Possible Chemopreventive Role Of Eicosapentaenoic Acid In An In Vitro Model Of Inflammatory-Driven Colorectal Cancer.

Abstract

The Notch1 signaling pathway has a pivotal role in cell fate regulation and has been found to be critically deranged in different cancers, including colorectal cancer (CRC). Inflammation is known to play an important role in the pathogenesis of CRC and a prominent function of Notch1 during inflammation has been recently demonstrated. Epithelial to Mesenchymal Transition (EMT), a crucial process in the malignant transformation, is modulated by inflammation and Metalloproteinase-9 (MMP9) is involved in this interaction. Eicosapentaenoic Acid is an omega-3 polyunsaturated fatty acid (omega-3 PUFA) known for its anti-inflammatory properties as well as for its capability in preventing colon cancer development both in sporadic and in hereditary settings.
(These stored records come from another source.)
(* ===== verification/IsolationProperties.v ===== *)
(** * Objects outside the domains of a session do not matter to it

    The dispatcher on two devices that look the same to a session: the answers to
    single requests, when hidden objects may be missing on one side, and whole
    conversations, when only their contents differ. *)

From S2P Require Import Prelude Error Frame Firmware Algorithm Capability Protocol KeyCore Toy.
From S2P Require Import Wire Objects Authorization SessionObjects Requests SecureChannel.
From S2P Require Import DeviceState ObjectStore ObjectCommands KeyUse Wrapping Attestation.
From S2P Require Import SessionObjectCommands Dispatch CommandEffects StoreProperties DeviceInvariant.
From S2P Require Import Sessions Persistence ToyState PersistenceProperties Isolation.

(** ** Commands *)

Section commands.
Context `{Build} `{HX : X509} `{Der} `{Fuel}.
Context (strict : bool) (auth : SessionAuthorization).

#[local] Abbreviation Exec := (Eff ((Device * World) * option SessionObjects) DeviceError).

(** States of the dispatcher that look the same. *)
Definition same_state (s1 s2 : (Device * World) * option SessionObjects) : Prop :=
  s1.1.2 = s2.1.2 ∧ s1.2 = s2.2 ∧ same_view strict auth s1.1.1 s2.1.1.

Section runs.
Context (d : Device) (o1 o2 : gmap ObjectKey ObjectRecord) (Hview : looks_same strict auth o1 o2).

(** Two runs of a command on devices that look the same. *)
Definition runs_agree {A} (m1 m2 : Exec A) : Prop := ∀ w t,
  runs strict same_state m1 m2 ((set_objects o1 d, w), t) ((set_objects o2 d, w), t).

Lemma same_objects_state w t : same_state ((set_objects o1 d, w), t) ((set_objects o2 d, w), t).
Proof. split; [done|]. split; [done|]. by split. Qed.

Lemma runs_read {A} (f : Device → Eff World DeviceError A) :
  related strict eq (f (set_objects o1 d)) (f (set_objects o2 d)) →
  runs_agree (read_device f) (read_device f).
Proof.
  intros Hf w t. specialize (Hf w w eq_refl). unfold runs, read_device, on_device, reading in *. cbn [fst snd].
  destruct (f (set_objects o1 d) w) as [r1 x1], (f (set_objects o2 d) w) as [r2 x2]. cbn [fst snd] in *.
  destruct Hf as [[-> ->]|Hf]; [left|by right]. split; [done|]. apply same_objects_state.
Qed.

Lemma runs_query {A} (f : Device → Result A) :
  agree strict (f (set_objects o1 d)) (f (set_objects o2 d)) → runs_agree (query f) (query f).
Proof. intros Hf. apply runs_read. by apply related_lift. Qed.

Lemma runs_device {A} b (m : Dev A) :
  (∀ w, runs strict (alike strict auth b) m m (set_objects o1 d, w) (set_objects o2 d, w)) →
  runs_agree (on_device m) (on_device m).
Proof.
  intros Hm w t. specialize (Hm w). unfold runs, on_device in *. cbn [fst snd].
  destruct (m (set_objects o1 d, w)) as [r1 s1], (m (set_objects o2 d, w)) as [r2 s2]. cbn [fst snd] in *.
  destruct Hm as [[-> (Hw & Hv & _)]|Hf]; [by left|by right].
Qed.

Lemma runs_changed {A} b (m : Dev A) :
  (b = true → same_identifiers (set_objects o1 d) (set_objects o2 d)) →
  related strict (alike strict auth b) m m → runs_agree (on_device m) (on_device m).
Proof. intros Hi Hm. apply (runs_device b). intros w. apply Hm. by split. Qed.

Lemma runs_table {A} (f : Device → Eff (SessionObjects * World) DeviceError A) :
  related strict eq (f (set_objects o1 d)) (f (set_objects o2 d)) →
  runs_agree (on_table f) (on_table f).
Proof.
  intros Hf w [t|]; [|left; split; [done|]; apply same_objects_state]. specialize (Hf (t, w) (t, w) eq_refl).
  unfold runs, on_table in *. cbn [fst snd].
  destruct (f (set_objects o1 d) (t, w)) as [r1 [x1 y1]], (f (set_objects o2 d) (t, w)) as [r2 [x2 y2]].
  cbn [fst snd] in *. destruct Hf as [[-> [= -> ->]]|Hf]; [left|by right]. split; [done|]. apply same_objects_state.
Qed.

Lemma runs_fail {A} e : runs_agree (fail e : Exec A) (fail e).
Proof. intros w t. left. split; [done|]. apply same_objects_state. Qed.

(** *** The handlers *)

Create HintDb yhsm_isolation discriminated.
#[local] Hint Resolve sign_pkcs1_related sign_pss_related sign_ecdsa_related sign_eddsa_related
  sign_ml_dsa_related encapsulate_ml_kem_related decapsulate_ml_kem_related
  encapsulate_hybrid_kem_related decapsulate_hybrid_kem_related decrypt_pkcs1_related
  decrypt_oaep_related create_otp_aead_related randomize_otp_aead_related rewrap_otp_aead_related
  wrap_data_related derive_ecdh_agree derive_ecdh_kdf_agree sign_hmac_agree verify_hmac_agree
  decrypt_otp_agree unwrap_data_agree crypt_aes_ecb_agree crypt_aes_cbc_agree get_object_info_agree
  get_public_key_agree sign_attestation_certificate_related session_object_command_related
  get_opaque_agree get_template_agree export_wrapped_related list_objects_agree : yhsm_isolation.
#[local] Hint Resolve put_authentication_key_related put_asymmetric_key_related put_hmac_key_related
  put_symmetric_key_related put_wrap_key_related put_public_wrap_key_related
  put_otp_aead_key_related put_template_related import_wrapped_related import_rsa_wrapped_related
  put_rsa_wrapped_key_related set_log_index_related set_option_related delete_object_related
  reset_device_related : yhsm_isolation.

(** What a command may learn about hidden objects: the identifiers in use, when it
    creates an object, and the number of objects, when it reports the storage. *)
Record comparable (c : CommandCode.CommandCode) : Prop := {
  comparable_identifiers :
    creating_command c = true → same_identifiers (set_objects o1 d) (set_objects o2 d);
  comparable_size : c = CommandCode.GetStorageInfo → size o1 = size o2;
}.

Lemma run_command_agree c data :
  comparable c → both_authorized auth d o1 o2 c data →
  runs_agree (run_command auth c data) (run_command auth c data).
Proof.
  intros [Hi Hs] Ha.
  destruct c; cbn [run_command];
    first
      [ apply runs_query; by eauto with yhsm_isolation
      | apply runs_read; by eauto with yhsm_isolation
      | apply runs_table; by eauto with yhsm_isolation
      | apply (runs_changed true); [by intros _; apply Hi|by eauto with yhsm_isolation]
      | apply (runs_changed false); [done|by eauto with yhsm_isolation]
      | apply runs_query, agree_refl
      | apply runs_read, related_eq
      | apply runs_fail
      | idtac ].
  - apply runs_query. unfold get_storage_info. cbn [objects set_objects].
    rewrite (Hs eq_refl). apply agree_refl.
  - apply (runs_device true). intros w. by apply put_opaque_runs, Ha; [|apply Hi].
  - apply (runs_device false). intros w. by apply change_authentication_key_runs.
  - apply runs_read. by apply (export_rsa_wrapped_related _ _ _ _ _ Hview data true).
  - apply runs_read. by apply (export_rsa_wrapped_related _ _ _ _ _ Hview data false).
Qed.

(** *** The dispatcher *)

(** The check of a command looks at the device and changes nothing. *)
Lemma authorized_query c data (self : Device) w (t : option SessionObjects) u s :
  query (λ self, authorize_command_request self auth c data) ((self, w), t) = (Ok u, s) →
  authorize_command_objects self auth c data = Ok tt ∧ s = ((self, w), t).
Proof.
  unfold query, read_device, on_device, reading, lift. cbn [fst snd]. intros [= Hu <-]. split; [|done].
  unfold authorize_command_request in Hu. apply outcome_bind_ok in Hu as (_ & _ & Hu). by destruct u.
Qed.

Lemma execute_agree request :
  (∀ c, CommandCode.from_byte (command request) = Some c → comparable c) →
  runs_agree (execute_inner_result auth request) (execute_inner_result auth request).
Proof.
  intros Hc w t. unfold runs, execute_inner_result. cbn [fst snd].
  change (execute_plain_or_authenticated (set_objects o2 d)) with
    (execute_plain_or_authenticated (set_objects o1 d)).
  destruct (execute_plain_or_authenticated _ request) as [plain|].
  { left. split; [done|]. apply same_objects_state. }
  destruct (CommandCode.from_byte (command request)) as [c|].
  2:{ left. split; [done|]. apply same_objects_state. }
  specialize (Hc c eq_refl). rewrite !(lift_run (ok_or (Some c) _) _ _ c) by done.
  destruct (CommandCode.supported_by_firmware c).
  2:{ left. split; [done|]. apply same_objects_state. }
  rewrite !(lift_run (reject_if (negb true) _) _ _ tt) by done.
  apply (runs_bind strict same_state); [|done|].
  - apply runs_query, agree_unit. by apply authorize_command_same.
  - intros [] s1 s2 Hp1 Hp2 _. apply authorized_query in Hp1 as [Ha1 ->].
    apply authorized_query in Hp2 as [Ha2 ->]. by apply (run_command_agree c).
Qed.

(** Strictly, every command may be compared. *)
Lemma strict_comparable c : strict = true → comparable c.
Proof.
  intros Hs. pose proof (looks_keys _ _ _ _ Hview Hs) as Hd. split.
  - intros _ k. cbn [objects set_objects]. apply exist_proper. intros ty. by rewrite <- !elem_of_dom, Hd.
  - intros _. by rewrite <- !(size_dom (D := gset ObjectKey)), Hd.
Qed.
End runs.

(** What is recorded of a command does not depend on the objects. *)
Lemma record_execution_objects request audited result o (d : Device) :
  record_execution auth request audited result (set_objects o d)
  = set_objects o (record_execution auth request audited result d).
Proof.
  unfold record_execution. destruct (known_command _) as [c|]; [|done]. cbv zeta.
  assert (append_audit_entry (set_objects o d) auth c request (result_code result)
    = set_objects o (append_audit_entry d auth c request (result_code result))) as Ha.
  { unfold append_audit_entry, log_full. cbn [audit config set_objects]. by destruct (_ <=? _). }
  destruct audited, (_ && _); by rewrite ?Ha.
Qed.

Lemma view_record request audited result d1 d2 :
  same_view strict auth d1 d2 →
  same_view strict auth (record_execution auth request audited result d1)
    (record_execution auth request audited result d2).
Proof.
  intros Hv. destruct (view_objects_device _ _ _ _ Hv) as (o1 & o2 & Hd1 & Hd2 & Ho).
  rewrite Hd1, Hd2, !record_execution_objects. by split.
Qed.

Lemma runs_attempt {A} (R : relation _) (m1 m2 : Exec A) s1 s2 :
  strict = true → runs strict R m1 m2 s1 s2 → runs strict R (attempt m1) (attempt m2) s1 s2.
Proof.
  intros Hs [[He Hr]|[Hf _]]; [|congruence]. left. unfold attempt.
  destruct (m1 s1) as [r1 t1], (m2 s2) as [r2 t2]. cbn [fst snd] in *. subst r2. by destruct r1.
Qed.

(** One request with its guard, its audit and its answer. *)
Lemma respond_objects request d o1 o2 :
  strict = true → looks_same strict auth o1 o2 →
  runs_agree d o1 o2 (execute_inner_with_session auth request) (execute_inner_with_session auth request).
Proof.
  intros Hs Hview w t. unfold runs, execute_inner_with_session. cbn [fst snd options set_objects].
  change (log_full (set_objects ?o d)) with (log_full d).
  change (should_audit (set_objects ?o d)) with (should_audit d).
  destruct (_ && log_full d); [left; split; [done|]; by apply same_objects_state|].
  apply (runs_bind strict same_state); [|done|].
  - apply runs_attempt; [done|]. apply (runs_bind strict same_state); [|done|].
    + apply execute_agree; [done|]. intros c _. by apply strict_comparable.
    + intros data s1 s2 _ _ Hr. apply related_bind; [apply related_lift, agree_refl| |done].
      intros []. apply related_ret.
  - intros result s1 s2 _ _ Hr. apply related_bind; [|intros []; apply related_ret|done].
    intros [[d1 w1] t1] [[d2 w2] t2] (Hw & Ht & Hv). left. split; [done|]. split; [done|]. split; [done|].
    by apply view_record.
Qed.

Lemma respond_same request s1 s2 :
  strict = true → same_state s1 s2 →
  runs strict same_state (execute_inner_with_session auth request) (execute_inner_with_session auth request) s1 s2.
Proof.
  intros Hs Hsame. destruct s1 as [[d1 w1] t1], s2 as [[d2 w2] t2]. destruct Hsame as (Hw & Ht & Hv).
  cbn [fst snd] in *. subst w2 t2.
  destruct (view_objects_device _ _ _ _ Hv) as (o1 & o2 & Hd1 & Hd2 & Ho). rewrite Hd1, Hd2.
  by apply respond_objects.
Qed.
In particular, our group has demonstrated that an extra-pure formulation of Eicosapentaenoic Acid as the free fatty acid (EPA-FFA) protects from CRC development in a mouse model of colitis-associated cancer (CAC) by modulating the Notch signaling pathway. In the present work, we re-created an in vitro model of inflammatory-driven CRC by exposing colon cancer cells to a cytokine-enriched conditioned medium (CM) obtained from THP-1-differentiated macrophages. We found, for the first time, that CM strongly induces Notch1 signaling and EMT markers, increasing the capability of cells to invade. Importantly we found that, upon CM exposure, Notch1 signaling is dependent on MMP9 expression. Finally, we show that a non-cytotoxic pre-treatment with 50 μM of EPA-FFA for 72h counteracts the effect of inflammation on Notch1 signaling and EMT, leading to a reduction of invasiveness. Taken together, our data demonstrate that in CRC inflammation up-regulates Notch1 signaling through MMP9 and that this mechanism can be effectively counteracted by EPA-FFA.